Laonome japonica Marenzeller, 1885 , Nagasaki, Japan (holotype, NHMW 1959 View Materials ).
Paralaonome japonica: Bush (1905, generic revision).
Sabellastarte indica: Fauvel, 1936 , Japan.
Sabellastarte japonica: Imajima and Hartman, 1964 , Japan; Morton and Morton, 1983, Hong Kong [not plate 9E, = Branchiomma , and not Benham, 1916 = S. australiensis ].
Additional material. Japan, Nagasaki (NHMW 1958); China, Xiamen (Amoy, ZMUU 332/3647); Hong Kong, Cape Aguilar (NMMW.Z.1989.117.0043–45, five specimens coll. A.S.Y.M.); south Viet Nam, Iles Condore (coll. by Harmoud in 1877, MNHN A246 as S. indica ); Australia, Northern Territories, Darwin, Fanny Bay (NTM W.3843 as S. indica ) and Coburg Peninsula (NTM W.372 as S. indica ).
The following description is based on the holotype of S. japonica (Marenzeller) . The first data in parentheses are from one of the largest specimens from Hong Kong and the second from the largest of the Australian specimens ( NTM W.3843) .
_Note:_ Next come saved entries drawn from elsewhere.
(* ===== verification/DetailPages.v ===== *)
(** * The pages of one object ([src/pages])

    The identifier is a parameter of the route, so that the same instance of a page may
    go from one object to another ([deps] tells when the effect that loads runs).  The
    callbacks a page gives to its children keep the identifier, or the list, of the
    rendering they were made in: their events carry it, and it may be any earlier one. *)
From S2P Require Import Prelude JsString Types Client Storage Ui Async.
From S2P Require Import GroupForms NetworkForms Picker ResourceForms ConnectorForms AgentForms.
From Stdlib Require Import ZArith.

(** A parameter of the route that is given and not empty. *)
Definition given (i : option string) : option string :=
  match i with Some v => if decide (v = "") then None else Some v | None => None end.

(** [src/pages/groups/GroupDetailPage.tsx] *)
Module GroupDetailPage.
Record props := mkProps { groupId : option string }.
Abbreviation output := Empty_set.
Inductive event :=
  | MembersChange (ms : list GroupMember) | AddModalChange (show : bool)
  | ClickAddResources | CloseAddResources | Reload (id : string).

Record state := mkState {
  group : option Group;
  members : list GroupMember;
  resources : list Resource;
  loading : bool;
  showAddMembersModal : bool;
  showAddResourcesModal : bool }.
Definition setGroup (v : option Group) : prog state output :=
  set (λ s, mkState v (members s) (resources s) (loading s) (showAddMembersModal s)
    (showAddResourcesModal s)).
Definition setMembers (v : list GroupMember) : prog state output :=
  set (λ s, mkState (group s) v (resources s) (loading s) (showAddMembersModal s)
    (showAddResourcesModal s)).
Definition setResources (v : list Resource) : prog state output :=
  set (λ s, mkState (group s) (members s) v (loading s) (showAddMembersModal s)
    (showAddResourcesModal s)).
Definition setLoading (v : bool) : prog state output :=
  set (λ s, mkState (group s) (members s) (resources s) v (showAddMembersModal s)
    (showAddResourcesModal s)).
Definition setShowAddMembersModal (v : bool) : prog state output :=
  set (λ s, mkState (group s) (members s) (resources s) (loading s) v (showAddResourcesModal s)).
Definition setShowAddResourcesModal (v : bool) : prog state output :=
  set (λ s, mkState (group s) (members s) (resources s) (loading s) (showAddMembersModal s) v).

Definition initial : state := mkState None [] [] true false false.

Definition loadGroupData (id : string) : prog state output :=
  steps
    [setLoading true;
     try_await (GetGroup id)
       (λ data, steps [setGroup data.1.1; setMembers data.1.2; setResources data.2])
       (λ _, Done) (setLoading false)].

(** The effect. *)
Definition load (p : props) : prog state output :=
  match given (groupId p) with Some i => fork (loadGroupData i) | None => Done end.

(** The sections and the dialog: their props, and what their callbacks do. *)
Definition members_props (g : Group) (s : state) : GroupMembersSection.props :=
  GroupMembersSection.mkProps (Group_id g) (members s) (showAddMembersModal s).
Definition members_section (o : GroupMembersSection.output) : option event :=
  match o with
  | GroupMembersSection.onMembersChange ms => Some (MembersChange ms)
  | GroupMembersSection.onAddModalChange b => Some (AddModalChange b)
  | GroupMembersSection.Toast _ => None
  end.
Definition resources_section (e : GroupResourcesSection.event) : event :=
  match e with GroupResourcesSection.onAddResourcesClick => ClickAddResources end.
Definition add_props (g : Group) (s : state) : AddResourcesModal.props :=
  AddResourcesModal.mkProps (Group_id g) (showAddResourcesModal s).
Definition add_modal (id : string) (o : AddResourcesModal.output) : event :=
  match o with
  | AddResourcesModal.onClose => CloseAddResources
  | AddResourcesModal.onResourcesAdded => Reload id
  end.
Definition children (e : event) : Prop :=
  (∃ o, members_section o = Some e) ∨ (∃ id o, e = add_modal id o).

Definition render (s : state) : ui event :=
  if loading s then Child children
  else
    match group s with
    | None => Box [Link "/dashboard/groups" [Text "Back to Groups"]; Text "Group not found";
                   Child children]
    | Some g =>
        Box [Link "/dashboard/groups" [Text "Groups"]; Text "/"; Text (Group_name g);
             Text (Group_name g); Text (Group_description g);
             Link "/dashboard/groups" [Text "Back"];
             embed resources_section (GroupResourcesSection.render (resources s));
             Child children]
    end.

Definition on (s : state) (e : event) : prog state output :=
  match e with
  | MembersChange ms => setMembers ms
  | AddModalChange b => setShowAddMembersModal b
  | ClickAddResources => setShowAddResourcesModal true
  | CloseAddResources => setShowAddResourcesModal false
  | Reload id => loadGroupData id
  end.

Definition component : component :=
  mkComponent props state event output (λ _, initial) (λ _, render) (λ _, on)
    (λ _ _, Done) (λ p p', groupId p = groupId p') (λ p _, load p).

#[global] Hint Unfold setGroup setMembers setResources setLoading setShowAddMembersModal
  setShowAddResourcesModal loadGroupData load members_section resources_section add_modal render
  : ui.
End GroupDetailPage.

(** [src/pages/remote-networks/NetworkDetailPage.tsx] *)
Module NetworkDetailPage.
Record props := mkProps { networkId : option string }.
Abbreviation output := Empty_set.
Inductive event :=
  | ClickAddConnector | ClickAddResource | CloseConnector | CloseResource | Reload (id : string).

Record state := mkState {
  network : option RemoteNetwork;
  connectors : list Connector;
  resources : list Resource;
  loading : bool;
  isAddConnectorModalOpen : bool;
  isAddResourceModalOpen : bool }.
Definition setNetwork (v : option RemoteNetwork) : prog state output :=
  set (λ s, mkState v (connectors s) (resources s) (loading s) (isAddConnectorModalOpen s)
    (isAddResourceModalOpen s)).
Definition setConnectors (v : list Connector) : prog state output :=
  set (λ s, mkState (network s) v (resources s) (loading s) (isAddConnectorModalOpen s)
    (isAddResourceModalOpen s)).
Definition setResources (v : list Resource) : prog state output :=
  set (λ s, mkState (network s) (connectors s) v (loading s) (isAddConnectorModalOpen s)
    (isAddResourceModalOpen s)).
Definition setLoading (v : bool) : prog state output :=
  set (λ s, mkState (network s) (connectors s) (resources s) v (isAddConnectorModalOpen s)
    (isAddResourceModalOpen s)).
Definition setIsAddConnectorModalOpen (v : bool) : prog state output :=
  set (λ s, mkState (network s) (connectors s) (resources s) (loading s) v
    (isAddResourceModalOpen s)).
Definition setIsAddResourceModalOpen (v : bool) : prog state output :=
  set (λ s, mkState (network s) (connectors s) (resources s) (loading s)
    (isAddConnectorModalOpen s) v).

Definition initial : state := mkState None [] [] true false false.

Definition loadNetworkData (id : string) : prog state output :=
  steps
    [setLoading true;
     try_await (GetRemoteNetwork id)
       (λ data, steps [setNetwork data.1.1; setConnectors data.1.2; setResources data.2])
       (λ _, Done) (setLoading false)].

(** The effect. *)
Definition load (p : props) : prog state output :=
  match given (networkId p) with Some i => fork (loadNetworkData i) | None => Done end.

(** The lists and the dialogs. *)
Definition connectors_list (e : NetworkConnectorsList.event) : event :=
  match e with NetworkConnectorsList.onAddConnectorClick => ClickAddConnector end.
Definition resources_list (e : NetworkResourcesList.event) : event :=
  match e with NetworkResourcesList.onAddResourceClick => ClickAddResource end.
Definition connector_props (n : RemoteNetwork) (s : state) : NetworkForms.AddConnectorModal.props :=
  NetworkForms.AddConnectorModal.mkProps (isAddConnectorModalOpen s) (RemoteNetwork_id n).
Definition connector_modal (id : string) (o : NetworkForms.AddConnectorModal.output) : option event :=
  match o with
  | NetworkForms.AddConnectorModal.onClose => Some CloseConnector
  | NetworkForms.AddConnectorModal.onConnectorAdded => Some (Reload id)
  | NetworkForms.AddConnectorModal.Toast _ => None
  end.
Definition resource_props (stored : storage) (n : RemoteNetwork) (s : state) :
  AddResourceModal.props :=
  AddResourceModal.mkProps (isAddResourceModalOpen s) (Some (RemoteNetwork_id n)) false stored.
Definition resource_modal (id : string) (o : AddResourceModal.output) : option event :=
  match o with
  | AddResourceModal.onClose => Some CloseResource
  | AddResourceModal.onResourceAdded => Some (Reload id)
  | _ => None
  end.
Definition children (e : event) : Prop :=
  (∃ id o, connector_modal id o = Some e) ∨ (∃ id o, resource_modal id o = Some e).

Section Dates.
  Context (dates : string → option string) (unix : Z → option string).

Definition render (s : state) : ui event :=
  if loading s then Child children
  else
    match network s with
    | None => Box [Link "/dashboard/remote-networks" [Text "Back to Remote Networks"];
                   Text "Remote network not found"; Child children]
    | Some n =>
        Box [Link "/dashboard/remote-networks" [Text "Remote Networks"]; Text "/";
             Text (RemoteNetwork_name n); Text (RemoteNetwork_name n);
             RemoteNetworkInfoSection.render dates unix n;
             embed connectors_list (NetworkConnectorsList.render (connectors s));
             embed resources_list (NetworkResourcesList.render (resources s));
             Child children]
    end.

Definition on (s : state) (e : event) : prog state output :=
  match e with
  | ClickAddConnector => setIsAddConnectorModalOpen true
  | ClickAddResource => setIsAddResourceModalOpen true
  | CloseConnector => setIsAddConnectorModalOpen false
  | CloseResource => setIsAddResourceModalOpen false
  | Reload id => loadNetworkData id
  end.

Definition component : component :=
  mkComponent props state event output (λ _, initial) (λ _, render) (λ _, on)
    (λ _ _, Done) (λ p p', networkId p = networkId p') (λ p _, load p).
End Dates.

#[global] Hint Unfold setNetwork setConnectors setResources setLoading
  setIsAddConnectorModalOpen setIsAddResourceModalOpen loadNetworkData load connectors_list
  resources_list connector_modal resource_modal render : ui.
End NetworkDetailPage.

(** [src/pages/resources/ResourceDetailPage.tsx]: a change of the parameter does not show
    the spinner again. *)
Module ResourceDetailPage.
Record props := mkProps { resourceId : option string }.
Abbreviation output := Empty_set.
Inductive event :=
  | RulesChange (rules : list AccessRule) | AddRule | OpenChange (open : bool)
  | RuleCreated (accessRules : list AccessRule) (newRule : AccessRule).

Record state := mkState {
  resource : option Resource;
  accessRules : list AccessRule;
  loading : bool;
  showAddRuleModal : bool }.
Definition setResource (v : option Resource) : prog state output :=
  set (λ s, mkState v (accessRules s) (loading s) (showAddRuleModal s)).
Definition setAccessRules (v : list AccessRule) : prog state output :=
  set (λ s, mkState (resource s) v (loading s) (showAddRuleModal s)).
Definition setLoading (v : bool) : prog state output :=
  set (λ s, mkState (resource s) (accessRules s) v (showAddRuleModal s)).
Definition setShowAddRuleModal (v : bool) : prog state output :=
  set (λ s, mkState (resource s) (accessRules s) (loading s) v).

Definition initial : state := mkState None [] true false.

Definition loadResourceData (id : string) : prog state output :=
  try_await (GetResource id)
    (λ data, steps [setResource data.1; setAccessRules data.2])
    (λ _, Done) (setLoading false).

(** The effect. *)
Definition load (p : props) : prog state output :=
  match given (resourceId p) with Some i => fork (loadResourceData i) | None => Done end.

(** The table and the dialog; [rules] are those of the rendering the dialog was submitted in. *)
Definition rules_props (r : Resource) (s : state) : AccessRulesTable.props :=
  AccessRulesTable.mkProps (Resource_id r) (accessRules s).
Definition rules_table (o : AccessRulesTable.output) : option event :=
  match o with
  | AccessRulesTable.onRulesChange rules => Some (RulesChange rules)
  | AccessRulesTable.onAddRule => Some AddRule
  | AccessRulesTable.Toast _ => None
  end.
Definition add_props (r : Resource) (s : state) : AddAccessRuleModal.props :=
  AddAccessRuleModal.mkProps (Resource_id r) (showAddRuleModal s).
Definition add_modal (rules : list AccessRule) (o : AddAccessRuleModal.output) : option event :=
  match o with
  | AddAccessRuleModal.onOpenChange b => Some (OpenChange b)
  | AddAccessRuleModal.onRuleCreated r => Some (RuleCreated rules r)
  | AddAccessRuleModal.Toast _ => None
  end.
Definition children (e : event) : Prop :=
  (∃ o, rules_table o = Some e) ∨ (∃ rules o, add_modal rules o = Some e).

Definition render (s : state) : ui event :=
  if loading s then Nothing
  else
    match resource s with
    | None => Box [Link "/dashboard/groups" [Text "Back"]; Text "Resource not found"]
    | Some r =>
        Box [Text "Resource Access Policy Editor"; Text (Resource_name r);
             Link "/dashboard/groups" [Text "Back"];
             ResourceInfoSection.render r; Child children]
    end.

Definition on (s : state) (e : event) : prog state output :=
  match e with
  | RulesChange rules => setAccessRules rules
  | AddRule => setShowAddRuleModal true
  | OpenChange b => setShowAddRuleModal b
  | RuleCreated rules r => steps [setAccessRules (rules ++ [r]); setShowAddRuleModal false]
  end.

Definition component : component :=
  mkComponent props state event output (λ _, initial) (λ _, render) (λ _, on)
    (λ _ _, Done) (λ p p', resourceId p = resourceId p') (λ p _, load p).

#[global] Hint Unfold setResource setAccessRules setLoading setShowAddRuleModal loadResourceData
  load rules_table add_modal render : ui.
End ResourceDetailPage.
Description. Body without crown 135 (144, 120) mm long, 14 (13, 9) mm wide with about 170 segments of which eight (eight, seven) are thoracic (figure 7A); crown 50 (27, 42) mm long with short base 5.7 mm long (lateral measurement), involuted ventrally to 1.5 (2, 1.5) whorls, dorsal margins with narrow D-shaped flanges near vestigial interradiolar web, length of web less than length of typical thoracic ventral shield (figure 7B); crown radioles about 140 (130, 80) each side, many interdigitating, round or subquadrangular in cross-section (figure 7E, F) but with paired ridges near web (figure 7D), tips beyond pinnules short and blunt (figure 7G); slender dorsal lips about 15 (15, 18) mm long, each grooved, with midrib support, posterior part of its dorsal lamella joining dorsal-most rachis (no pinnular support); thorax a little longer than wide (Marenzeller, 1885, recorded wider than long), last thoracic torus 0.5 length of first; first segment about twice (2.5, 1.5) as long as following thoracic segments (viewed laterally and discounting height of collar); dorsal and dorso-lateral collar margins flared, undulating and well above junction of crown and thorax, with distinct notch above each deep collar pocket flanking midline (figure 7B, holotype lacks notch above right pocket); ventral collar forming two blunt overlapping lappets and involuted medially (figure 7C); anterior margin of first ventral shield more or less straight, with a medial projection towards collar cleft and embayed each side of midline; first shield about 1.5 times length of others in thorax; all thoracic tori except the first indenting sides of ventral shields; thoracic fascicles short and thick (as in Sabellastarte magnifica ), thoracic parapodium 7 with 97 chaetae and 111 uncini; both superior and inferior chaetae of thorax and abdomen with slender shafts and fine, numerous (dense) surface teeth above narrow knee (figure 7); each abdominal uncinus with more slender neck (figure 7L) than thoracic uncinus (figure 7K), both types of uncini with crest of very fine teeth, and shaft to breast as long as breast to crest; abdominal fascicle 34 with about 60 chaetae and 45 uncini; interramal spots small and round in abdomen, obliquely elongate in thorax; tube not present with holotype but Hong Kong specimens with muco-silt above substratum.
Thorax and abdomen flecked with dark brown throughout, which tends to hide parapodial spots and blotches, such flecks coalescing to give darker areas on thorax and postero-dorsal surface of abdomen; paler areas along crown base, collar edge and uncinal ridges; distal halves of radioles with golden or brown patches across pinnules, together forming very irregular ‘bands’; interramal spots small, more distinct on paler specimen from Nagasaki (NHMW 1958).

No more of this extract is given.